__TASK__
The entries below contain a stretch that opens with the line containing "compiled: the dotenv" and closes with the line containing "then ([LoadDotenv], Raised"; set down that stretch exactly, both ends included, and nothing else.

__LISTED RECORDS__
(** The calls of a list one after the other; the first that raises ends the
    sequence.  The result lists what the calls returned. *)
Fixpoint run_calls (cs : list call) : M (list string) :=
  match cs with
  | [] => ret []
  | c :: rest =>
      r <- run_call c ;;
      rs <- run_calls rest ;;
      ret (r :: rs)
  end.

End Tools.
Import Tools.

(* ===================================================================== *)
(** ** The agents and the workflow (sections 3, 5 and 6 of [main.py]) *)
(* ===================================================================== *)

Module Agents.

(** A configured model: its name and whether it carries the search tool. *)
Record GoogleGenAI : Type := mkLLM {
  model : string;
  with_search_tool : bool
}.

Definition llm : GoogleGenAI := mkLLM "gemini-2.5-pro" false.
Definition llm_with_search : GoogleGenAI := mkLLM "gemini-2.5-pro" true.

Record FunctionAgent : Type := mkAgent {
  name : string;
  description : string;
  system_prompt : string;
  agent_llm : GoogleGenAI;
  tools : list string;
  can_handoff_to : list string
}.

Definition research_agent : FunctionAgent := {|
  name := "ResearchAgent";
  description := "Useful for searching the web for information and recording notes.";
  system_prompt :=
    "Your ONLY job is to research topics using your tools and record detailed notes. "
    ++ "You MUST NOT write the final report. You are forbidden from generating final content. "
    ++ "First, use your tools to find information. Second, record that information as notes. "
    ++ "Once you have sufficient notes, you MUST hand off control to the 'WriteAgent'.";
  agent_llm := llm;
  tools := ["search_web"; "record_notes"];
  can_handoff_to := ["WriteAgent"]
|}.

Definition write_agent : FunctionAgent := {|
  name := "WriteAgent";
  description := "Useful for writing a report on a given topic.";
  system_prompt :=
    "You are the WriteAgent. Your job is to write a report in markdown format "
    ++ "based *only* on the provided research notes. Once done, hand off to the ReviewAgent.";
  agent_llm := llm;
  tools := ["write_report"];
  can_handoff_to := ["ReviewAgent"; "ResearchAgent"]
|}.

Definition review_agent : FunctionAgent := {|
  name := "ReviewAgent";
  description := "Useful for reviewing a report and providing feedback.";
  system_prompt :=
    "You are the ReviewAgent. Review the report and provide feedback. "
    ++ "Approve it or request changes and hand off back to the WriteAgent if necessary.";
  agent_llm := llm;
  tools := ["review_report"];
  can_handoff_to := ["ResearchAgent"; "WriteAgent"]
|}.

Record AgentWorkflow : Type := mkWorkflow {
  agents : list FunctionAgent;
  root_agent : string;
  initial_state : dict
}.

Definition agent_workflow : AgentWorkflow := {|
  agents := [research_agent; write_agent; review_agent];
  root_agent := name research_agent;
  initial_state :=
    [("research_notes", VDict []);
     ("report_content", VStr "Not written yet.");
     ("review", VStr "Review required.")]
|}.

Definition find_agent (wf : AgentWorkflow) (n : string) : option FunctionAgent :=
  find (fun a => String.eqb (name a) n) (agents wf).

(** The handoffs a workflow declares: from an agent of the workflow to a name
    in that agent's [can_handoff_to]. *)
Definition may_handoff (wf : AgentWorkflow) (src dst : string) : bool :=
  match find_agent wf src with
  | Some a => existsb (String.eqb dst) (can_handoff_to a)
  | None => false
  end.

(** Modelled from the spec: the runner has one active agent at a time, the
    root agent first, and a handoff moves control to a name in the active
    agent's declared handoff set. *)
Inductive active (wf : AgentWorkflow) : string -> Prop :=
| active_root : active wf (root_agent wf)
| active_handoff (src dst : string) :
    active wf src -> may_handoff wf src dst = true -> active wf dst.

(** Modelled from the spec: [run] starts a run whose store holds the
    workflow's initial state under ["state"]; nothing is printed yet and no
    tool has run. *)
Definition run_start (wf : AgentWorkflow) : World :=
  mkWorld (VDict [("state", VDict (initial_state wf))]) [] [] [].

(** The worlds a run reaches by tool calls from its start. *)
Inductive reached (wf : AgentWorkflow) : World -> Prop :=
| reached_start : reached wf (run_start wf)
| reached_call (w : World) (c : call) :
    reached wf w -> reached wf (snd (run_call c w)).

End Agents.
Import Agents.

(* ===================================================================== *)
(** ** Import of the module (sections 2, 3, 5 and 6 of [main.py]) *)
(* ===================================================================== *)

Module Startup.

Definition environ := list (string * string).

(** [os.getenv] *)
Definition getenv (env : environ) (key : string) : option string :=
  assoc_get env key.

(** What the module does at import, in order, besides binding names. *)
Inductive action : Type :=
| LoadDotenv
| ConfigureLLM (m : GoogleGenAI)
| BuildSearchTool
| BuildAgent (agent_name : string)
| BuildWorkflow (root : string).

Definition missing_key_message : string :=
  "GOOGLE_API_KEY not found. Please create a .env file and set your API key.".

(** A top-level statement [target = Callee(keyword=..., ...)]: the line it
    starts on, the name it binds, the keyword names of the call, the names
    its arguments mention, and what running it does. *)
Record Binding : Type := mkBinding {
  first_line : nat;
  target : string;
  keywords : list string;
  mentions : list string;
  effect : action
}.

(** The binding statements of [main.py] after the key check, with the names
    spelled as the file spells them. *)
Definition module_bindings : list Binding :=
  [mkBinding 30 "llm" ["model"] [] (ConfigureLLM llm);
   mkBinding 34 "Google Search_tool" ["Google Search"] ["google_types"]
             BuildSearchTool;
   mkBinding 35 "llm_with_search" ["model"; "generation_config"; "tools"]
             ["google_types"; "Google Search_tool"]
             (ConfigureLLM llm_with_search);
   mkBinding 77 "research_agent"
             ["name"; "description"; "system_prompt"; "llm"; "tools";
              "can_handoff_to"]
             ["llm"; "search_web"; "record_notes"]
             (BuildAgent (name research_agent));
   mkBinding 91 "write_agent"
             ["name"; "description"; "system_prompt"; "llm"; "tools";
              "can_handoff_to"]
             ["llm"; "write_report"]
             (BuildAgent (name write_agent));
   mkBinding 103 "review_agent"
             ["name"; "description"; "system_prompt"; "llm"; "tools";
              "can_handoff_to"]
             ["llm"; "review_report"]
             (BuildAgent (name review_agent));
   mkBinding 116 "agent_workflow" ["agents"; "root_agent"; "initial_state"]
             ["research_agent"; "write_agent"; "review_agent"]
             (BuildWorkflow (root_agent agent_workflow))].

(** A name is one token: it is not empty and has no space in it. *)
Definition is_one_name (s : string) : bool :=
  match s with
  | EmptyString => false
  | String _ _ => negb (has_char " "%char s)
  end.

(** The statement can be read as a binding: every name in it is one name. *)
Definition parses (b : Binding) : bool :=
  forallb is_one_name (target b :: keywords b ++ mentions b)%list.

(** The line of the first statement that cannot be read. *)
Definition syntax_error : option nat :=
  option_map first_line (find (fun b => negb (parses b)) module_bindings).

(** How an import ends. *)
Inductive outcome : Type :=
| SyntaxError (line : nat)
| Raised (e : exn)
| Imported (wf : AgentWorkflow).

Section ModuleBody.

(** [load_dotenv()] of python-dotenv, as its effect on the environment. *)
Variable load_dotenv : environ -> environ.

(** The statements of the module in order, as they run once the file has
    compiled: the dotenv file, the key check, the bindings. *)
Definition run_module (os_environ : environ) : list action * outcome :=
  let env := load_dotenv os_environ in
  if negb (truthy (getenv env "GOOGLE_API_KEY"))
  then ([LoadDotenv], Raised (ValueError missing_key_message))
  else (LoadDotenv :: map effect module_bindings, Imported agent_workflow).

(** The import: the file is compiled whole before its first statement runs,
    and a statement that cannot be read stops it there. *)
Definition import_module (os_environ : environ) : list action * outcome :=
  match syntax_error with
  | Some line => ([], SyntaxError line)
  | None => run_module os_environ
  end.

End ModuleBody.

(** The actions that configure a model, build the workflow or may reach the
    network (the model constructors and everything after them). *)
Definition touches_llm_or_workflow (a : action) : bool :=
  match a with
  | LoadDotenv => false
  | _ => true
  end.

End Startup.
Import Startup.

(* ===================================================================== *)
(** ** The event loop and [run_workflow] (section 7 of [main.py]) *)
(* ===================================================================== *)

Section Console.

(** [repr()] of a text, and the completion call of the search-enabled
    model. *)
Variable repr_text : string -> string.
Variable acomplete : string -> result pyval.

__TASK OUTPUT__
    compiled: the dotenv file, the key check, the bindings. *)
Definition run_module (os_environ : environ) : list action * outcome :=
  let env := load_dotenv os_environ in
  if negb (truthy (getenv env "GOOGLE_API_KEY"))
  then ([LoadDotenv], Raised (ValueError missing_key_message))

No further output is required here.